Encore plus confiant Andrea Cuomo de St. "Je ne peux pas donner de chiffres pour ne pas favoriser la concurrence - déclare-t-il - mais ces derniers mois je n'ai pas rencontré de concurrents avec des coûts aussi bas que les nôtres". Grâce également aux technologies de pointe en couches minces issues de Sharp : les modules produits à Catane seront en effet créés par pulvérisation d'atomes de silicium sur un support en verre, une technique qui garantit plus de flexibilité, des économies de temps et de matières premières. Bref, une heureuse exception en termes de ""développement retenu" qui allie le savoir-faire italien, les technologies issues d'une jv internationale réussie (voir St) et l'alliance avec un excellent partenaire international qui attache tant d'importance à l'initiative qu'elle pour déranger nul autre que Kasuhiko Machida, le président de Sharp qui est venu à Catane pour couper le ruban avec Fulvio Conti, PDG d'Enel, et Carlo Bozotti, PDG de Stmicroelectronics.

Pour une occasion similaire, aux États-Unis, Barack Obama est embêté (voir visites des usines Chrysler).

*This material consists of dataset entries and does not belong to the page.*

Lemma mm_event_attribute_spec e r m s :
  attribute_events e = true -> mm_fresh r -> repr (mm_list (app s)) m ->
  wp (mm_event_switch e (Some r)) (fun _ s' => stands s (mm_table_step (p2pmac (io s)) e (Some (mm_value r)) m) s') s.
Proof.
  intros He [Hr Hn] Hm.
  assert (wp (mrp_jointimer_start ;! let! l := mm_get_list in
    match mmrp_lookup l r with
    | None => if decide (e = MRP_EVENT_RMT) then st_ret (false, 0)
              else mm_put_list (mmrp_add l r) ;! mm_attribute_event e (mm_value r) ;! st_ret (true, 0)
    | Some _ => mm_put_list (snd (mmrp_merge l r)) ;! mm_attribute_event e (mm_value r) ;! st_ret (true, 0)
    end) (fun _ s' => stands s (if decide (e = MRP_EVENT_RMT) then alter (mm_request (p2pmac (io s)) e) (mm_value r) m
      else <[mm_value r := mm_request (p2pmac (io s)) e (default nobody (m !! mm_value r))]> m) s') s) as H.
  2: { destruct e; try done; rewrite ?decide_True, ?decide_False in H by done; exact H. }
  apply wp_bind. eapply wp_mono; [apply mrp_jointimer_start_spec|]. intros ? s1 (H1%calm_timer & _). pose proof H1 as [Hw Ha].
  assert (p2pmac (io s1) = p2pmac (io s)) as Hp by (by destruct Hw).
  unfold mm_get_list at 1. apply wp_bind, wp_bind, wp_get, wp_ret. rewrite Ha.
  destruct (mmrp_lookup (mm_list (app s)) r) as [x|] eqn:Hlk.
  - destruct (mm_target_found _ _ _ _ Hm Hr Hlk) as (b & a0 & c & -> & H2 & H3 & H4 & H5).
    apply wp_bind, wp_modify. set (s2 := mkMrp _ _ _). apply wp_bind.
    eapply wp_mono; [by apply (mm_attribute_event_spec e _ b a0 c m)|]. intros ? s3 H6. apply wp_ret.
    replace (p2pmac (io s2)) with (p2pmac (io s)) in H6 by done.
    assert (stands s1 (<[mm_value r := mm_request (p2pmac (io s)) e (mm_states a0)]> m) s3) as H7
      by (destruct H6 as ([] & H7 & H8); split; [by split|]; by rewrite H8).
    apply (stands_after _ _ _ _ H1) in H7. rewrite H5. cbn [default]. destruct (decide _); [|done].
    replace (alter _ _ m) with (<[mm_value r := mm_request (p2pmac (io s)) e (mm_states a0)]> m); [done|].
    apply map_eq. intros k. destruct (decide (k = mm_value r)) as [->|Hk].
    + by rewrite lookup_insert_eq, lookup_alter_eq, H5.
    + by rewrite lookup_insert_ne, lookup_alter_ne.
  - destruct (mm_target_added _ _ _ Hm Hr Hlk) as (b & c & E & H2 & H3 & H4). destruct (decide _) as [->|He'].
    { apply wp_ret. apply stands_calm; [done|]. replace (alter _ _ m) with m; [done|]. apply map_eq. intros k.
      destruct (decide (k = mm_value r)) as [->|Hk]; [by rewrite lookup_alter_eq, H4|by rewrite lookup_alter_ne]. }
    rewrite E. apply wp_bind, wp_modify. set (s2 := mkMrp _ _ _). apply wp_bind.
    eapply wp_mono; [by apply (mm_attribute_event_spec e _ b r c (<[mm_value r := mm_states r]> m))|]. intros ? s3 H6. apply wp_ret.
    replace (p2pmac (io s2)) with (p2pmac (io s)) in H6 by done. rewrite insert_insert_eq, Hn in H6. rewrite H4. cbn [default].
    apply (stands_after _ _ s1); [done|]. destruct H6 as ([] & H7 & H8). split; [by split|]. by rewrite H8.
Qed.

L'Italie officielle, à l'exception évidente de Raffaele Lombardo, le gouverneur de Sicile présent à l'inauguration, n'était cependant pas là. Peut-être, comme mentionné, en raison de l'embarras qui règne autour des choix futurs sur les énergies renouvelables. Mais sur le sujet, Starace fait preuve d'une louable sérénité de jugement. Bien sûr, admet-il, les changements constants de règles sont mauvais pour l'industrie. "Mais si le contexte dans lequel l'entreprise évolue rapidement, comme c'est le cas pour les énergies renouvelables - commente-t-il -, le changement des règles n'est que le résultat du bon sens". Autant dire que le beau pays des renouvelables est moins pire qu'on ne le pense. Au contraire. « L'Italie – conclut Starace – est en très bonne position pour atteindre les objectifs de 2020, établis au sein de l'UE ». Non seulement avec l'énergie photovoltaïque ou éolienne, mais aussi avec la biomasse. Bref, au-delà de la « nervosité de la dialectique », l'Italie va. Ce qui est vraiment d'actualité ces jours-ci.